Based on this goal, any therapeutic plan for the management of shock should aim to achieve a normal mental status, a normal blood pressure for page, normal heart rate for age, a capillary refill time less than 2 seconds, a urine output greater than 1 ml/kg/h, normal serum glucose levels, normal serum ionized calcium levels and a decreasing serum lactate level.
Central venous oxygen saturation of more than 70 % should be achieved while managing septic shock for optimum outcome.
When a child with shock presents to the emergency department, the first step in the management plan should be to determine the mental status of the child and the degree of impaired peripheral perfusion. The airway should be secured before attempting to restore a normal circulation.
Once the airway is secured and deemed patent, the next goal should be to improve the peripheral and central circulation. Fluid expansion is the mainstay of treatment and can be achieved by the administration of 20 cc/kg isotonic saline or colloid as a bolus.
In addition to the initial fluid resuscitation therapy, one should also correct hypoglycemia and hypocalcemia. Hypoglycemia can be corrected by the administration of dextrose water at 5 to 10 ml/kg of D10W, 2 to 4 ml/kg of D25W, or 1 to 2 ml/kg of D50W.
Children with hypocalcemia should receive calcium chloride 10% at the dose of 10 to 20 mg/kg and at a rate that is less than 100 mg/min. Children with normal iodized calcium levels while in shock should not receive calcium as this has been associated with increased mortality.
During the early stage of fluid resuscitation of a child in shock, the initial bolus of 20 ml/kg isotonic saline should be repeated up to three times over the period of 15 minutes. If the child remains in shock after three bolus infusions, it is very likely that the child is hemorrhaging.
In that case, whole blood or packed red blood cells might be indicated. Children who develop rales or acute hepatomegaly during the acute management of shock should be discontinued from fluid resuscitation therapy and inotropic therapy should be initiated.
Children with cardiogenic shock should receive an initial bolus of 5 to 10 ml/kg of isotonic saline instead of the typical 20 ml/kg dose. Inotropic therapy should be initiated in this cohort of patients as early as possible.

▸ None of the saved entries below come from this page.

(** The downloads that succeed at the head of the list are written, and the
    loop goes on with the others. *)
Lemma download_results_prefix (done : list json) :
  forall (idx : nat) (others : list json) (written : list (string * bytes))
         (downloads : list response) (rest : list reply) (w : world),
    forallb descriptor_ok done = true -> forallb download_ok downloads = true ->
    named idx done = true ->
    List.length downloads = List.length done ->
    script w = map Answer downloads ++ rest ->
    download_results idx (done ++ others) written w
    = download_results (idx + List.length done) others
                       (written ++ packaged idx done downloads)
                       (after_downloads done rest w).
Proof.
  induction done as [|result done IH];
    intros idx others written [|r downloads] rest w Hd Hr Hn Hlen Hs; try discriminate.
  - simpl in *. rewrite app_nil_r, Nat.add_0_r. f_equal.
    unfold after_downloads. simpl. rewrite app_nil_r. destruct w; simpl in *. now subst.
  - simpl in Hd, Hr, Hn, Hlen, Hs.
    apply andb_prop in Hd. destruct Hd as [Hd Hds].
    apply andb_prop in Hr. destruct Hr as [Hr Hrs].
    apply andb_prop in Hn. destruct Hn as [Hn Hns].
    apply negb_true_iff, String.eqb_neq in Hn.
    simpl. rewrite (download_result_ok idx result r _ w Hd Hr Hn Hs).
    rewrite (IH (S idx) others _ downloads rest) by (auto; lia).
    rewrite after_downloads_answered, <- app_assoc.
    replace (S idx + List.length done)%nat with (idx + S (List.length done))%nat by lia.
    reflexivity.
Qed.

(** X10: the archive is not written atomically.  When the first [k]
    downloads of a completed order succeed and the next one comes back with
    an error status, the order fails with that HTTP error, the archive is
    left at the bundle path with the [k] entries written so far, and the
    descriptors after the failing one are never fetched. *)
Theorem failed_download_leaves_partial_archive :
  forall (cfg : Config) (order_name : string) (s links : json)
         (done later : list json) (failing : json)
         (downloads : list response) (bad : response)
         (rest : list reply) (w : world),
    get s "_links" (JObj []) = Ret links ->
    get links "results" (JArr []) = Ret (JArr (done ++ failing :: later)) ->
    forallb descriptor_ok done = true -> descriptor_ok failing = true ->
    forallb download_ok downloads = true -> named 1 done = true ->
    List.length downloads = List.length done ->
    400 <= status_code bad < 600 ->
    script w = map Answer downloads ++ Answer bad :: rest ->
    exists w',
      download_bundle cfg order_name s w = (Raise (HTTPError (status_code bad)), w')
      /\ files w'
         = (path_join (download_dir cfg) (order_name ++ "_bundle.zip")%string,
            ZipArchive (packaged 1 done downloads)) :: files w
      /\ List.length (packaged 1 done downloads) = List.length done
      /\ sent w' = sent w ++ map (fun result => get_request (location result))
                                 (done ++ [failing])
      /\ script w' = rest.
Proof.
  intros cfg order_name s links done later failing downloads bad rest w
         Hlinks Hres Hd Hf Hr Hn Hlen Hst Hs.
  unfold download_bundle, bind, lift. rewrite Hlinks, Hres.
  assert (Htruthy : truthy (JArr (done ++ failing :: later)) = true)
    by (destruct done; reflexivity).
  rewrite Htruthy. cbv beta iota. change (negb true) with false. cbv beta iota.
  rewrite (download_results_prefix done 1 (failing :: later) [] downloads
                                   (Answer bad :: rest) w Hd Hr Hn Hlen Hs).
  simpl download_results.
  rewrite (download_result_error_status
             _ failing bad rest (after_downloads done (Answer bad :: rest) w) Hf
             (error_status_not_ok bad Hst) eq_refl).
  eexists. split; [reflexivity|]. simpl. split; [reflexivity|].
  split; [now apply packaged_length|]. split; [|reflexivity].
  rewrite map_app, app_assoc. reflexivity.
Qed.

Lemma failed_download_leaves_partial_archive_witness :
  exists w',
    download_bundle Sample.cfg "AOI_001_001"
                    (Sample.state_payload "success" Sample.descriptors)
                    (Sample.fresh [Answer (Sample.streamed [[Byte.x50; Byte.x4b]]);
                                   Answer Cases2.gone])
    = (Raise (HTTPError 404), w')
    /\ files w' = [("downloads/AOI_001_001_bundle.zip",
                    ZipArchive [("s1_clip.tif", [Byte.x50; Byte.x4b])])].
Proof.
  destruct (failed_download_leaves_partial_archive
              Sample.cfg "AOI_001_001"
              (Sample.state_payload "success" Sample.descriptors)
              (JObj [("results", JArr Sample.descriptors)])
              [JObj [("location", JStr "https://files/1");
                     ("name", JStr "order-1/PSScene/s1_clip.tif")]]
              [] (JObj [("location", JStr "https://files/2")])
              [Sample.streamed [[Byte.x50; Byte.x4b]]] Cases2.gone []
              (Sample.fresh [Answer (Sample.streamed [[Byte.x50; Byte.x4b]]);
                             Answer Cases2.gone])
              eq_refl eq_refl eq_refl eq_refl eq_refl eq_refl eq_refl
              ltac:(simpl; lia) eq_refl)
    as (w' & Hret & Hfiles & _).
  exists w'. split; [exact Hret | exact Hfiles].
Defined.

(** ** Order lifecycle: what an archive can contain *)

Lemma split_parts_no_slash (s : string) :
  Forall (fun part => no_slash part = true) (split "/" s).
Proof.
  induction s as [|c s IH]; simpl.
  - repeat constructor.
  - destruct (Ascii.eqb c "/") eqn:E.
    + constructor; [reflexivity | exact IH].
    + destruct (split "/" s) as [|part parts]; inversion IH; subst;
        constructor; simpl; try rewrite E; auto.
Qed.

Lemma last_Forall {A} (P : A -> Prop) (l : list A) (d : A) :
  Forall P l -> P d -> P (last l d).
Proof.
  induction 1 as [|x l Hx Hl IH]; intro Hd; simpl; [exact Hd|].
  destruct l; [exact Hx | apply IH, Hd].
Qed.

(** [Path(s).name] never contains a slash. *)
Lemma path_name_no_slash (s : string) : no_slash (path_name s) = true.
Proof.
  unfold path_name, path_parts. apply last_Forall; [|reflexivity].
  apply Forall_forall. intros part Hin. apply filter_In in Hin.
  pose proof (split_parts_no_slash s) as Hall. rewrite Forall_forall in Hall.
  apply Hall. tauto.
Qed.

Lemma download_result_flat (idx : nat) (result : json) (w w' : world)
      (entry : string * bytes) :
  download_result idx result w = (Ret entry, w') -> flat_name entry.
Proof.
  unfold download_result, bind, lift.
  destruct (get result "location" JNull) as [url| |]; try discriminate.
  destruct (get result "name" _) as [[| | |n| |]| |]; try discriminate.
  destruct (http_get url w) as [[r|e|] w1]; try discriminate.
  destruct (negb (ok r)); [discriminate|].
  destruct (py_int _); try discriminate.
  destruct (path_name n =? "")%string eqn:E; [discriminate|].
  unfold ret. intro H. injection H as <- _. split; simpl.
  - apply path_name_no_slash.
  - now apply String.eqb_neq.
Qed.

Lemma download_results_flat (results : list json) :
  forall idx written w,
    Forall flat_name written ->
    Forall flat_name (fst (fst (download_results idx results written w))).
Proof.
  induction results as [|x results IH]; intros idx written w Hw; simpl; [exact Hw|].
  destruct (download_result idx x w) as [[entry|e|] w1] eqn:E; simpl; try exact Hw.
  apply IH. apply Forall_app. split; [exact Hw|].
  constructor; [|constructor]. exact (download_result_flat _ _ _ _ _ E).
Qed.

Lemma download_result_keeps_files (idx : nat) (result : json) (w : world) :
  files (snd (download_result idx result w)) = files w.
Proof.
  unfold download_result, bind, lift.
  destruct (get result "location" JNull) as [url| |]; try reflexivity.
  destruct (get result "name" _) as [[| | |n| |]| |]; try reflexivity.
  unfold http_get. destruct url; try reflexivity.
  unfold http. destruct (script w) as [|[r|e] rest]; try reflexivity.
  destruct (negb (ok r)); [reflexivity|].
  destruct (py_int _); try reflexivity.
  destruct (path_name n =? "")%string; reflexivity.
Qed.

Lemma download_results_keeps_files (results : list json) :
  forall idx written w,
    files (snd (download_results idx results written w)) = files w.
Proof.
  induction results as [|x results IH]; intros idx written w; simpl; [reflexivity|].
  pose proof (download_result_keeps_files idx x w) as Hx.
  destruct (download_result idx x w) as [[entry|e|] w1]; simpl in *; try exact Hx.
  now rewrite IH.
Qed.

(** X11: whatever the status payload and the provider's answers,
    [download_bundle] writes at most one file, the archive at the bundle
    path, and every entry of that archive has a non-empty name without a
    directory part: the archive is flat. *)
Theorem bundle_is_one_flat_archive :
  forall (cfg : Config) (order_name : string) (s : json) (w : world),
    files (snd (download_bundle cfg order_name s w)) = files w
    \/ exists entries,
        files (snd (download_bundle cfg order_name s w))
        = (path_join (download_dir cfg) (order_name ++ "_bundle.zip")%string,
           ZipArchive entries) :: files w
        /\ Forall flat_name entries.
Proof.
  intros cfg order_name s w. unfold download_bundle, bind, lift.
  destruct (get s "_links" (JObj [])) as [links| |]; [|now left|now left].
  destruct (get links "results" (JArr [])) as [results| |]; [|now left|now left].
  destruct (negb (truthy results)); [now left|].
  destruct results as [| | | |rs|]; simpl;
    try (right; exists []; split; [reflexivity | constructor]).
  pose proof (download_results_flat rs 1 [] w (Forall_nil _)) as Hflat.
  pose proof (download_results_keeps_files rs 1 [] w) as Hfiles.
  destruct (download_results 1 rs [] w) as [[written outcome] w1]. simpl in *.
  right. exists written. split; [|exact Hflat].
  destruct outcome; simpl; now rewrite Hfiles.
Qed.
(** [logout] closes the session and keeps the account. *)
Lemma logout_keeps_account (st : auth) :
  logout st = (Returns tt, Auth (VBool false) (storedAccount st)).
Proof. reflexivity. Qed.

Section Persisted.
Context {env : Platform}.

(** After the render that follows, the entry of the account is the
    serialised account of the state. *)
Lemma AuthProvider_effects_account (st : auth) (w : world) :
  storage (AuthProvider_effects st w).2 !! "auth:account"
    = Some (JSON_stringify_text (storedAccount st)).
Proof. unfold AuthProvider_effects. run. apply lookup_insert_eq. Qed.

End Persisted.

End AuthGate.

(** ** Strings and lists *)



Lemma filterM_total {A} (f : A → outcome bool) (g : A → bool) (l : list A) :
  (∀ x, x ∈ l → f x = Returns (g x)) →
  filterM f l = Returns (List.filter g l).
Proof.
  induction l as [|x l IH]; intros Hf; [done|].
  simpl. rewrite (Hf x) by left. run.
  rewrite IH by (intros y Hy; apply Hf; by right). by destruct (g x).
Qed.

Lemma filterM_sublist {A} (f : A → outcome bool) (l out : list A) :
  filterM f l = Returns out → sublist out l.
Proof.
  revert out. induction l as [|x l IH]; intros out; simpl.
  - intros [= <-]. constructor.
  - run. destruct (f x) as [keep|]; [|done].
    destruct (filterM f l) as [kept|]; [|done].
    intros [= <-]. destruct keep; constructor; by apply IH.
Qed.

Lemma filterM_keeps {A} (f : A → outcome bool) (l out : list A) (x : A) :
  filterM f l = Returns out → x ∈ out → f x = Returns true.
Proof.
  revert out. induction l as [|y l IH]; intros out; simpl.
  - intros [= <-] Hx. by apply elem_of_nil in Hx.
  - run. destruct (f y) as [keep|] eqn:Ey; [|done].
    destruct (filterM f l) as [kept|]; [|done].
    intros [= <-] Hx. destruct keep; [|by eapply IH].
    apply elem_of_cons in Hx as [->|Hx]; [done|by eapply IH].
Qed.

Lemma filter_sublist {A} (g : A → bool) (l : list A) :
  sublist (List.filter g l) l.
Proof.
  induction l as [|x l IH]; simpl; [constructor|].
  destruct (g x); by constructor.
Qed.

Lemma elem_of_filter_bool {A} (g : A → bool) (l : list A) (x : A) :
  x ∈ List.filter g l ↔ x ∈ l ∧ g x = true.
Proof. rewrite !list_elem_of_In. apply filter_In. Qed.

(** *** Sorting *)

Section Sorting.
Context {A : Type} (cmp : A → A → Z).

Lemma sort_insert_perm (x : A) (l : list A) : sort_insert cmp x l ≡ₚ x :: l.
Proof.
  induction l as [|y l IH]; simpl; [done|].
  destruct (cmp x y <=? 0)%Z; [done|]. rewrite IH. apply Permutation_swap.
Qed.

Lemma Array_sort_perm (l : list A) : Array_sort cmp l ≡ₚ l.
Proof.
  induction l as [|x l IH]; simpl; [done|].
  by rewrite sort_insert_perm, IH.
Qed.

(** A comparator that orders by an integer key. *)
Context (key : A → Z) (Hcmp : ∀ a b, (cmp a b <= 0 ↔ key a <= key b)%Z).

Lemma sort_insert_sorted (x : A) (l : list A) :
  StronglySorted (λ a b, (key a <= key b)%Z) l →
  StronglySorted (λ a b, (key a <= key b)%Z) (sort_insert cmp x l).
Proof.
  induction 1 as [|y l Hl IH Hy]; simpl.
  - repeat constructor.
  - destruct (Z.leb_spec (cmp x y) 0) as [Hle|Hgt].
    + apply Hcmp in Hle. constructor; [by constructor|].
      constructor; [done|].
      eapply Forall_impl; [exact Hy|]. simpl. intros z Hz. lia.
    + assert (key y <= key x)%Z as Hyx.
      { destruct (Z.le_gt_cases (key x) (key y)) as [Hxy|Hxy]; [|lia].
        apply Hcmp in Hxy. lia. }
      constructor; [done|].
      rewrite sort_insert_perm. by constructor.
Qed.



Lemma Array_sort_sorted (l : list A) :
  StronglySorted (λ a b, (key a <= key b)%Z) (Array_sort cmp l).
Proof.
  induction l as [|x l IH]; simpl; [constructor|].
  by apply sort_insert_sorted.
Qed.

End Sorting.

(** ** QueryEngine *)

Section SearchCallback.

Lemma lower_or_empty_optional (v : value) :
  optional_string v = true →
  lower_or_empty v = Returns (toLowerCase (text_of v)).
Proof.
  destruct v as [| | | |s| |]; try done.
  intros _. unfold lower_or_empty, js_or. simpl.
  by destruct (String.eqb_spec s "") as [->|].
Qed.
(** X12. Every output is exported under LabInfra- followed by its own
    construct id, the outputs made in the loops included. *)
Theorem export_name_follows_id penv pub iso :
  Forall (λ c, exportName c = "LabInfra-" +:+ id_of c)
         (constructs "cdk.CfnOutput" (declared penv pub iso)).
Proof.
  rewrite declared_split. unfold constructs. rewrite !List.filter_app.
  rewrite !(filter_imap_all (is_construct "cdk.CfnOutput")) by reflexivity.
  rewrite !Forall_app. repeat split.
  - abstract_env penv. apply (bool_decide_unpack _). vm_compute. reflexivity.
  - apply Forall_imap. reflexivity.
  - apply Forall_imap. reflexivity.
  - abstract_env penv. apply (bool_decide_unpack _). vm_compute. reflexivity.
Qed.

(** X13. The Fargate service is wired to the constructs of its own
    deployment: its cluster and its security group are built in the Vpc
    of the network stack, and the service uses that cluster, that
    security group and the one task definition. *)
Theorem service_wiring penv pub iso :
  let t := declared penv pub iso in
  let vpc := VConstruct (networkPath ++ ["LabInfraVpc"]) in
  map result_of (constructs "ec2.Vpc" t) = [vpc]
  ∧ prop_values "ecs.Cluster" "vpc" t = [vpc]
  ∧ prop_values "ec2.SecurityGroup" "vpc" t = [vpc]
  ∧ prop_values "ecs.FargateService" "cluster" t = map result_of (constructs "ecs.Cluster" t)
  ∧ prop_values "ecs.FargateService" "taskDefinition" t
    = map result_of (constructs "ecs.FargateTaskDefinition" t)
  ∧ prop_values "ecs.FargateService" "securityGroups" t
    = [VArr (map result_of (constructs "ec2.SecurityGroup" t))]
  ∧ length (constructs "ecs.FargateService" t) = 1%nat.
Proof.
  intros t vpc. subst t vpc. rewrite declared_split. unfold prop_values, constructs.
  drop_loops pub iso.
  abstract_env penv. vm_compute. repeat split; reflexivity.
Qed.
(** * NodeWrapper: the node-execution engine of nipype's pipeline

    A shallow embedding of [nipype/pipeline/node_wrapper.py].  The class
    [NodeWrapper] wraps an interface object (the execution adapter) and
    runs it inside a working directory, guarded by a hash file that marks
    a completed execution.

    The Python code is stateful: it mutates the node, the inputs of the
    interface, the process working directory and the file system, and it
    leaves all of these changed when an exception is raised.  The
    embedding therefore threads an explicit state through every method and
    returns either a value or the raised exception together with the
    state reached. *)

From stdpp Require Import gmap strings list fin_maps pretty.
From Stdlib Require Import ZArith Lia.

Local Open Scope Z_scope.
Local Open Scope string_scope.

(** ** Python values *)

(** The values stored in a [Bunch].  Numbers are integers, and [VObj]
    is any other object, known by its [repr].  Values are immutable
    trees: [deepcopy] is the identity on them, and two attributes never
    share one list object. *)
#[warnings="-register-all"]
Inductive pyval :=
| VNone
| VBool (b : bool)
| VInt (z : Z)
| VStr (s : string)
| VObj (repr : string)
| VList (l : list pyval).

(** A [Bunch] is a mapping from attribute names to values. *)
Abbreviation bunch := (gmap string pyval).

(** [Bunch.get(key)]: the stored value, [None] when the key is missing. *)
Definition bunch_get (b : bunch) (key : string) : pyval :=
  default VNone (b !! key).

(** [hasattr(bunch, key)], for the attributes stored in the [Bunch]. *)
Definition bunch_has (b : bunch) (key : string) : bool :=
  bool_decide (is_Some (b !! key)).

(** [isinstance(v, list)] *)
Definition is_list (v : pyval) : bool :=
  match v with VList _ => true | _ => false end.

(** Truth value of an object in a condition. *)
Definition truthy (v : pyval) : bool :=
  match v with
  | VNone => false
  | VBool b => b
  | VInt z => negb (Z.eqb z 0)
  | VStr s => negb (String.eqb s "")
  | VObj _ => true
  | VList l => negb (Nat.eqb (length l) 0)
  end.

(** Truth value of a directory argument that is [None] or a string. *)
Definition truthy_dir (d : option string) : bool :=
  match d with
  | None => false
  | Some s => negb (String.eqb s "")
  end.

(** [l.insert(i, x)] for a non-negative index: past the end it appends. *)
Definition py_insert {A} (i : nat) (x : A) (l : list A) : list A :=
  take i l ++ x :: drop i l.

(** [l.pop()]: the last element and the shortened list; [None] stands for
    the [IndexError] of an empty list. *)
Definition py_pop {A} (l : list A) : option (A * list A) :=
  match last l with
  | Some x => Some (x, take (Nat.pred (length l)) l)
  | None => None
  end.
(** * image_story: the two-stage image-to-story pipeline of [main.py]

    A shallow embedding of [ImageStoryGenerator] (its constructor,
    [process_image] and [generate_story_from_image]) and of the start-up
    check on the API credential, followed by the properties of the pipeline.

    Conventions of the embedding.
    - A Python [str] is a [string]; a character is a code point below 256.
    - A Python [bytes] object is a [list byte].
    - Values decoded from a JSON body, and the JSON request payloads, are
      terms of [value].
    - A method is a computation of the monad [py]: it reads and may update
      the generator object, may raise, may log and may post an HTTP
      request; the answer to a request is chosen by the environment. *)

From Stdlib Require Import ZArith QArith Lia Ascii String List.
From Stdlib Require Import Strings.Byte.
From stdpp Require Import base option strings list gmap pretty.
Import ListNotations.

Set Warnings "-register-all".

Local Open Scope Z_scope.
Local Open Scope string_scope.
Local Open Scope list_scope.

(** ** Characters and strings as Python has them *)

Module PyStr.

Definition LF : ascii := "010"%char.
Definition CR : ascii := "013"%char.
Definition TAB : ascii := "009"%char.
Definition SQUOTE : ascii := "039"%char.
Definition DQUOTE : ascii := "034"%char.
Definition BACKSLASH : ascii := "092"%char.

If after 15 minutes of initial fluid resuscitation the child starts improving, then the child should be admitted to the pediatric intensive care unit for further management. Children who have fluid refractory shock should be initiated on dopamine therapy and a central venous access to assess central venous pressure should be obtained. Children who do not respond to dopamine or fluid therapy might benefit from epinephrine or norepinephrine administration.
When septic shock is suspected, empirical antibiotic therapy should be initiated within the first hour of diagnosis of sepsis. Delayed antibiotics administration has been associated with increased mortality and multiorgan failure in children with septic shock. Whenever possible, blood cultures should be obtained before initiating antibiotic therapy.
The antibiotic regimen is dependent on the child’s age. Neonates usually receive a combination of ampicillin and gentamicin. Infants and young children should receive a third-generation cephalosporin combined with vancomycin. Intravenous immunoglobulins are useless in the management of septic shock in children.
Children who fail to respond to inotropic therapy and fluid replacement therapy might have pericardial effusion, pneumothorax or pulmonary embolism as the etiology of their shock state. In that case, the urgent correction of these etiologies might be life-saving. Children without any apparent cause of fluid and inotropic refractory shock might have an endocrine emergency such as hypothyroidism or adrenal insufficiency.
The administration of corticosteroids in children with septic shock is not supported by evidence. Children with adrenocortical failure or infarction should receive hydrocortisone in the dose of 50 to 100 mg/m2/day intravenously. The determination of absolute or relative adrenal insufficiency is difficult in children with shock but some experts prefer to start corticosteroid replacement therapy when baseline cortisol levels are less than 20 microgram/dL.